Determine how many lines of the listing below hold the string "verification", then state that number alone.
━━━ RECORDS SUPPLIED ━━━
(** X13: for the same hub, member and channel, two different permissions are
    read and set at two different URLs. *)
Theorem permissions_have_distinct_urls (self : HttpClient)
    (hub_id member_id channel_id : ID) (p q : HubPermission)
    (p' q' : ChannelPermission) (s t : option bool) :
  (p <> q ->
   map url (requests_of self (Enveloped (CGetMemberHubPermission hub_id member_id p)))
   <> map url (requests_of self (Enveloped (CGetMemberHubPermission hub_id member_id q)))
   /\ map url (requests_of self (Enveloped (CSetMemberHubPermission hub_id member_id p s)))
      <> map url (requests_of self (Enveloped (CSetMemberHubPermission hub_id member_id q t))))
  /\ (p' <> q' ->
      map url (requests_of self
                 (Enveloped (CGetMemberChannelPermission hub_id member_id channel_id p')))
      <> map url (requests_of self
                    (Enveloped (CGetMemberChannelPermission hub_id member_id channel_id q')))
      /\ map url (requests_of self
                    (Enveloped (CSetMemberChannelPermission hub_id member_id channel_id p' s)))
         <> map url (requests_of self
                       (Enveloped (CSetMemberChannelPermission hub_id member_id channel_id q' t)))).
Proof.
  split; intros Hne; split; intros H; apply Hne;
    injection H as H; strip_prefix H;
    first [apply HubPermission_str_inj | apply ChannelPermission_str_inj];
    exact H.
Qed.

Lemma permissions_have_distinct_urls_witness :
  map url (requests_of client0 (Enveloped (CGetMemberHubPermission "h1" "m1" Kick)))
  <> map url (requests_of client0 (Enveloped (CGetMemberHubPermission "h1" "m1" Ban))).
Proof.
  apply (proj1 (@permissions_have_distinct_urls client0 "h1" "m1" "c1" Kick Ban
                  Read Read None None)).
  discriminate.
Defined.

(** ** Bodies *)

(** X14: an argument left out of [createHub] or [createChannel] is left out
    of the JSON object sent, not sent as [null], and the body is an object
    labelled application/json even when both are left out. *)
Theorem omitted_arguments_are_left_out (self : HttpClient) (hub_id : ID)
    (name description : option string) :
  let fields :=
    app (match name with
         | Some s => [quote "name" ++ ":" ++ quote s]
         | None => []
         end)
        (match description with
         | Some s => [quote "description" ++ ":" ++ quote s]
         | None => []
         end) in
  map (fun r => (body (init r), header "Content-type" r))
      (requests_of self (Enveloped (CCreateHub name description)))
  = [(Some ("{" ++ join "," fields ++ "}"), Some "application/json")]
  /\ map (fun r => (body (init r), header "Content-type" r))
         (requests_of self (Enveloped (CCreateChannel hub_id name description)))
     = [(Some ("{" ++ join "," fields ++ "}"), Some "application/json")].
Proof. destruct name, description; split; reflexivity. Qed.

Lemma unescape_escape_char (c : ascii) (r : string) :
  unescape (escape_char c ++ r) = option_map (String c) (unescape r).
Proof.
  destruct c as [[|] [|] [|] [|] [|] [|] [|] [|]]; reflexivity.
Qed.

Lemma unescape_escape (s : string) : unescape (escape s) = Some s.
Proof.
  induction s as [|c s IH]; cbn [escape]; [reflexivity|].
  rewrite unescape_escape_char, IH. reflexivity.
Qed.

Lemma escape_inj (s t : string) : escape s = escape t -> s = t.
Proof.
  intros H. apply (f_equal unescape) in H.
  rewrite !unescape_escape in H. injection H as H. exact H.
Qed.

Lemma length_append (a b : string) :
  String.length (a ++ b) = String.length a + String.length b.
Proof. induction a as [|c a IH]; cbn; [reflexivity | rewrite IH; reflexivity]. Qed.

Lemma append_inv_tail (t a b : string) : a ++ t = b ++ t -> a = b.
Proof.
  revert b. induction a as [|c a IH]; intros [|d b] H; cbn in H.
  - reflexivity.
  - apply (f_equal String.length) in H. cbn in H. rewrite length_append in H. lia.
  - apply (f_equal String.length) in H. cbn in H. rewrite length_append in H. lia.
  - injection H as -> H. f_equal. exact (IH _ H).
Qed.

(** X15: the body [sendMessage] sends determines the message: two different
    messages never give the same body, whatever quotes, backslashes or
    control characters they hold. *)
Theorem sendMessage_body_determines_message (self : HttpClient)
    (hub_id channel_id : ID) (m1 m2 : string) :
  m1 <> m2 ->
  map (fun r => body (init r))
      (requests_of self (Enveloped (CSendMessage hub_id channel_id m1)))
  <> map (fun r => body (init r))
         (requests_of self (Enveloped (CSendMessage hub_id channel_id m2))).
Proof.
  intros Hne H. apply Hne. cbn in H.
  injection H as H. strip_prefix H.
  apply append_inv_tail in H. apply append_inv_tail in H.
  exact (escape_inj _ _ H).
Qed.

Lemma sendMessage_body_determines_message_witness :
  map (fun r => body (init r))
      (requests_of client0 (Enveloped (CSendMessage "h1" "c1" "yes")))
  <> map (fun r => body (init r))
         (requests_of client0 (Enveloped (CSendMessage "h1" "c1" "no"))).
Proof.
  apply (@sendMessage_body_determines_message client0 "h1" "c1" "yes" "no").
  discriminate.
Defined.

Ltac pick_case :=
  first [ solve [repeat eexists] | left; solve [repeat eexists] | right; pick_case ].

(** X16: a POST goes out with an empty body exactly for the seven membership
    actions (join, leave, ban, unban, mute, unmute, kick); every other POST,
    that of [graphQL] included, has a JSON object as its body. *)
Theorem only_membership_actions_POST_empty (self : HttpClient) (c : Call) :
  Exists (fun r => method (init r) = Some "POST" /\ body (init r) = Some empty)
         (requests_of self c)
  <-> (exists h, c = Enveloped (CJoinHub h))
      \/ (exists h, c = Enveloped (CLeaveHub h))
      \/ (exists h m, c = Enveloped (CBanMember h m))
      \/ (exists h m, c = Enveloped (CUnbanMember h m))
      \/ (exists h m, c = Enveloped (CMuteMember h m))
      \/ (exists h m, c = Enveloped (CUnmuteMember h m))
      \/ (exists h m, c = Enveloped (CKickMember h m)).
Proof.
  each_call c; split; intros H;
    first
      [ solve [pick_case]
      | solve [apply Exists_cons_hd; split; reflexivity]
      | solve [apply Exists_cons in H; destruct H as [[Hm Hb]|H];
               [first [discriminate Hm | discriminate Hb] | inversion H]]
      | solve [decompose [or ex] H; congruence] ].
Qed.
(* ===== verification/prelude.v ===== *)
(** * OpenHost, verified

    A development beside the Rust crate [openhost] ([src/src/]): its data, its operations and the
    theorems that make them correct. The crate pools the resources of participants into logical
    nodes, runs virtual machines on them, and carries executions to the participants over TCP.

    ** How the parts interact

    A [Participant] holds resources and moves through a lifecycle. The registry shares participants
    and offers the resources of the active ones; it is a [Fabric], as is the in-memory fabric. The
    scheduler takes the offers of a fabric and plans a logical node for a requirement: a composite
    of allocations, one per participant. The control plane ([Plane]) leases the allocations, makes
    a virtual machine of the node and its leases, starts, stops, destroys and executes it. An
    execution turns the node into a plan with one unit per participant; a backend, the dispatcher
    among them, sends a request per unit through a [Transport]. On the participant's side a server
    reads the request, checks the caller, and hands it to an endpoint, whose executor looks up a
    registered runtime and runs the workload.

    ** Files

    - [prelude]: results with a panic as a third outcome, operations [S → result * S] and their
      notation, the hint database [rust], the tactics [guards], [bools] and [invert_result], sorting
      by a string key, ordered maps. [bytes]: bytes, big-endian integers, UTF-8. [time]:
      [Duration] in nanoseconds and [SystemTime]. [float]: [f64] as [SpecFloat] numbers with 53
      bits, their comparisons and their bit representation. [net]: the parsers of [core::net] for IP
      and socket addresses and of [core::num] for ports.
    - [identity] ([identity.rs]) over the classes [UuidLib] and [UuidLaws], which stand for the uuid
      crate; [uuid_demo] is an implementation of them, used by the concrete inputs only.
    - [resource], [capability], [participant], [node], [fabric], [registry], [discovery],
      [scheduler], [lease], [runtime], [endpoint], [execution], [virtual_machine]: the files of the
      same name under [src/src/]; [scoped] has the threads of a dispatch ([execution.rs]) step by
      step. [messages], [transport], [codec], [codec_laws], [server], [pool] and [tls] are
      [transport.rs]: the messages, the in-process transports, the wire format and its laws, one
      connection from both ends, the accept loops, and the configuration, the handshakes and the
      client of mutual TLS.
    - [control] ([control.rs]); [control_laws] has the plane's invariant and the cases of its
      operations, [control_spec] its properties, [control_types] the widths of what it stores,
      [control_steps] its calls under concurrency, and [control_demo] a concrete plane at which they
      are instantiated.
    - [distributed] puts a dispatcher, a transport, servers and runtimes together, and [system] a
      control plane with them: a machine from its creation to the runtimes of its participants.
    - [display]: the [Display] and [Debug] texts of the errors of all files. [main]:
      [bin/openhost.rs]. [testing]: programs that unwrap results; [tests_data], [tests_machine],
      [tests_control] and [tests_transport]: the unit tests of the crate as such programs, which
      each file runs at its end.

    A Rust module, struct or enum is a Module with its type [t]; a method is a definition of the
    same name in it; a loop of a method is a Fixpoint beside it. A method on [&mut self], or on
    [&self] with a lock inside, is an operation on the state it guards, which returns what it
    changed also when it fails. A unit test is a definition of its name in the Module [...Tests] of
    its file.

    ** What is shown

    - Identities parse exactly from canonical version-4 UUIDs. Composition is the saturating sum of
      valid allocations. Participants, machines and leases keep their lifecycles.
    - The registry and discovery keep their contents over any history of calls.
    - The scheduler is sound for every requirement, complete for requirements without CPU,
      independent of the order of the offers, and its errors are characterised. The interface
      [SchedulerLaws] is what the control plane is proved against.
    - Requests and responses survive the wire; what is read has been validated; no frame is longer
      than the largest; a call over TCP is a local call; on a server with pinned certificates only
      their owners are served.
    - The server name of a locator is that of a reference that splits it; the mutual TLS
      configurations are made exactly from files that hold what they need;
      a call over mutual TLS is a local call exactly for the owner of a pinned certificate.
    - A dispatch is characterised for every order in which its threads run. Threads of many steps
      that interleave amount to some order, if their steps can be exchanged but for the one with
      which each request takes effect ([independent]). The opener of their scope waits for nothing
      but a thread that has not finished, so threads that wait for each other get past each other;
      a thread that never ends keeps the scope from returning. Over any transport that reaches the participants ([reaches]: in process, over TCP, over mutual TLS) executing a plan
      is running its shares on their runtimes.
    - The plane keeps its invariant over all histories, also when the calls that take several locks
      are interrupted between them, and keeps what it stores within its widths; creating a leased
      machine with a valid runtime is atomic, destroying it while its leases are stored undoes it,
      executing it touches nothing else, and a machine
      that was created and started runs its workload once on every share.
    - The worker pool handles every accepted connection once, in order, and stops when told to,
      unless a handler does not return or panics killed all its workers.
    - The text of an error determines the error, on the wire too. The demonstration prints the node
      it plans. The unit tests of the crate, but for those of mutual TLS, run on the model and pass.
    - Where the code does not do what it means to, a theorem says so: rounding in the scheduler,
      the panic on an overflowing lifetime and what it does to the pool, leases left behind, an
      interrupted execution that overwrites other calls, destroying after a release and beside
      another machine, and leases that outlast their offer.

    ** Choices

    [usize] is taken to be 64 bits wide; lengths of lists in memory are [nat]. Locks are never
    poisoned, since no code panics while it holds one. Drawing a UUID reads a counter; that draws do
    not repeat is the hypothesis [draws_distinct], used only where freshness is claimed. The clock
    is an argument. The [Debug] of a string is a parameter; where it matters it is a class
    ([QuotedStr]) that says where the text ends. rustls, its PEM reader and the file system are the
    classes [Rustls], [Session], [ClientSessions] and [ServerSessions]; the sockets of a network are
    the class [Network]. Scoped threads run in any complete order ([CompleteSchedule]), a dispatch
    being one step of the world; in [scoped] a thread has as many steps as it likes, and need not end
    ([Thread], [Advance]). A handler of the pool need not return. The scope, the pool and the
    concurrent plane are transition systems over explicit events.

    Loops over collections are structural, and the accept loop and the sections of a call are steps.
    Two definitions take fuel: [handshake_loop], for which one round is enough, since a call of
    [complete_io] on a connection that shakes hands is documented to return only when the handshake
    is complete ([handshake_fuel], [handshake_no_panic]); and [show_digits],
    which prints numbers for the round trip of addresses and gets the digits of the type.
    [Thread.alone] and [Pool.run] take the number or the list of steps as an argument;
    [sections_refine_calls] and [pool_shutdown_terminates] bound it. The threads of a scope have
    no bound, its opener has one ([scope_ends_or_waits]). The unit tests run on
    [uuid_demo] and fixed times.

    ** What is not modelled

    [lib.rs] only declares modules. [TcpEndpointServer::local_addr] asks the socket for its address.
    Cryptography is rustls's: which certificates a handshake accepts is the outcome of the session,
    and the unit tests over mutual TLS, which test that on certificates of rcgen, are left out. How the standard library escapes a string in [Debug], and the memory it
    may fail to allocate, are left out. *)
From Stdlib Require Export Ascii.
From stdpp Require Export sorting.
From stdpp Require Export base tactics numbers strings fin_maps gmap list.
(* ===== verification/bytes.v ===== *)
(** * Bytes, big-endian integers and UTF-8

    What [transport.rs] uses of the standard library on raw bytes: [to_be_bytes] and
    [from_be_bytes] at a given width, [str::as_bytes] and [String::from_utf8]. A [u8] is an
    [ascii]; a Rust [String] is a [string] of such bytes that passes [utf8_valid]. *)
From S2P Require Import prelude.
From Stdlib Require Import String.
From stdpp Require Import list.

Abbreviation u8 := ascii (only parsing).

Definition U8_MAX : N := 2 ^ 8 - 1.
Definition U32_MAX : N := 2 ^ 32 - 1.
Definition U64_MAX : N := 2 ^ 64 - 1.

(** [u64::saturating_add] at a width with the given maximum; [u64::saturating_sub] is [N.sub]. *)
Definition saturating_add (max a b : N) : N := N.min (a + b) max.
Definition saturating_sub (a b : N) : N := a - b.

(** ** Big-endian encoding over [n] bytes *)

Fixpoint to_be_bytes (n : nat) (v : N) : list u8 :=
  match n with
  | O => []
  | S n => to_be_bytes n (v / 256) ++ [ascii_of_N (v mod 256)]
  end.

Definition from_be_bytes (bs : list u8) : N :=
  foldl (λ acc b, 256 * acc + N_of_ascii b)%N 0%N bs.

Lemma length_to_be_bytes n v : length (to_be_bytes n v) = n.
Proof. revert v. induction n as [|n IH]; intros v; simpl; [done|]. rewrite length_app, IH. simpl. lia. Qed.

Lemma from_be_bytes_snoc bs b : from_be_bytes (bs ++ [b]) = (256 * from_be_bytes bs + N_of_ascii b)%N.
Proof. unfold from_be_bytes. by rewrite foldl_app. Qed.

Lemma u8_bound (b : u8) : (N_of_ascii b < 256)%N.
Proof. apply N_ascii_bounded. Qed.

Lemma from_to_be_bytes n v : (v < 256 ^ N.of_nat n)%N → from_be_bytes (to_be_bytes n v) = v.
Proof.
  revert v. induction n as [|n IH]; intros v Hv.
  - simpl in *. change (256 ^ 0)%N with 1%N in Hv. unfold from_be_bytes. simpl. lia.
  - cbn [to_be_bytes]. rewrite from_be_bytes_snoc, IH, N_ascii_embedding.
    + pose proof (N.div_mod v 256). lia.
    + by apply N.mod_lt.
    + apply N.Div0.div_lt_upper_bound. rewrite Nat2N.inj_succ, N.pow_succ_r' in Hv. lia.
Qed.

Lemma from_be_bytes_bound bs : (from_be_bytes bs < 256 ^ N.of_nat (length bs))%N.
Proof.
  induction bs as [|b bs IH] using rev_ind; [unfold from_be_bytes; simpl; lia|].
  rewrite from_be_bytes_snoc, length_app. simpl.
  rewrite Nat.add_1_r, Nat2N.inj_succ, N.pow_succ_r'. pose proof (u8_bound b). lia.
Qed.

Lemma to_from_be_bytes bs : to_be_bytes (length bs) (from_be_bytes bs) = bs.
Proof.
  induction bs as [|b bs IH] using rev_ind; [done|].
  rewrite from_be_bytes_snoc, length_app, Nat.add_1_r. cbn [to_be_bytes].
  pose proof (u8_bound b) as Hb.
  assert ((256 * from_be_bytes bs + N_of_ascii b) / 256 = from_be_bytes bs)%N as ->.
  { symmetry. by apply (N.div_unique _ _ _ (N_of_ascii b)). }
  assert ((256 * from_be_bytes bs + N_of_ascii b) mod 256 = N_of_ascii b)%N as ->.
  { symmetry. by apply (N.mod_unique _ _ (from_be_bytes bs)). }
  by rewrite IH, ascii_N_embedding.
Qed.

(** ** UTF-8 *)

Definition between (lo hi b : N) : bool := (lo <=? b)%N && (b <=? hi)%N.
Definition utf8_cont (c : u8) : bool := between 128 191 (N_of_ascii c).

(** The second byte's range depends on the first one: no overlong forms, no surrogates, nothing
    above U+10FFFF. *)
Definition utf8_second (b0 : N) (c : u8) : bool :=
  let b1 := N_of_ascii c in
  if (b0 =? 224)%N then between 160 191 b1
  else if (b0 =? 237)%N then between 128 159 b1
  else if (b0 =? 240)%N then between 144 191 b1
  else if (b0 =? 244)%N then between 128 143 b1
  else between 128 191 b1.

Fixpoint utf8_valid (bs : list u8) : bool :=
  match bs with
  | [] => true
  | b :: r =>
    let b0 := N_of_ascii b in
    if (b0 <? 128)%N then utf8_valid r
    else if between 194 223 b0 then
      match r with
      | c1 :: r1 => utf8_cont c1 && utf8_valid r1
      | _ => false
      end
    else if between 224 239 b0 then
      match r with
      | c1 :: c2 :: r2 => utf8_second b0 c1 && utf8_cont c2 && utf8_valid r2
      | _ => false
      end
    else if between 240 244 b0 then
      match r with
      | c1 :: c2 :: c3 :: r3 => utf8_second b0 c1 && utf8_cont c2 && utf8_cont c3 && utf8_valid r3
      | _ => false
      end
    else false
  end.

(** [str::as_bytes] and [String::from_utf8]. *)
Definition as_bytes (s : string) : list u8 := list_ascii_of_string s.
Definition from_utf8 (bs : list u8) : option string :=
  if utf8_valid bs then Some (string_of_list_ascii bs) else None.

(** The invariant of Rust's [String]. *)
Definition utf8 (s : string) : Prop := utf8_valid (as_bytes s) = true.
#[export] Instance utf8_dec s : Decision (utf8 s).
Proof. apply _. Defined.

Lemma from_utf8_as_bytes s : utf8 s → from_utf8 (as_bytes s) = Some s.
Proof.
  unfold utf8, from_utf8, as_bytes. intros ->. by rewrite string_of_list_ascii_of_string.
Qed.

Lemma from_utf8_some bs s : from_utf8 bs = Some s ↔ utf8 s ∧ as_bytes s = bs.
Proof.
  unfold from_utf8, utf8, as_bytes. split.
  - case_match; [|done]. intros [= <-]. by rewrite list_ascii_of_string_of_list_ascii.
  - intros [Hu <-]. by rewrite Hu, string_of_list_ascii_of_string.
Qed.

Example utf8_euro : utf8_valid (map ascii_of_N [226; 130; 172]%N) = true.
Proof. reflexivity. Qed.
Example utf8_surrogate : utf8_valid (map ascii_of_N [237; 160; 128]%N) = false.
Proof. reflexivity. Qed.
━━━
◆ EXERCISE ANSWER:
2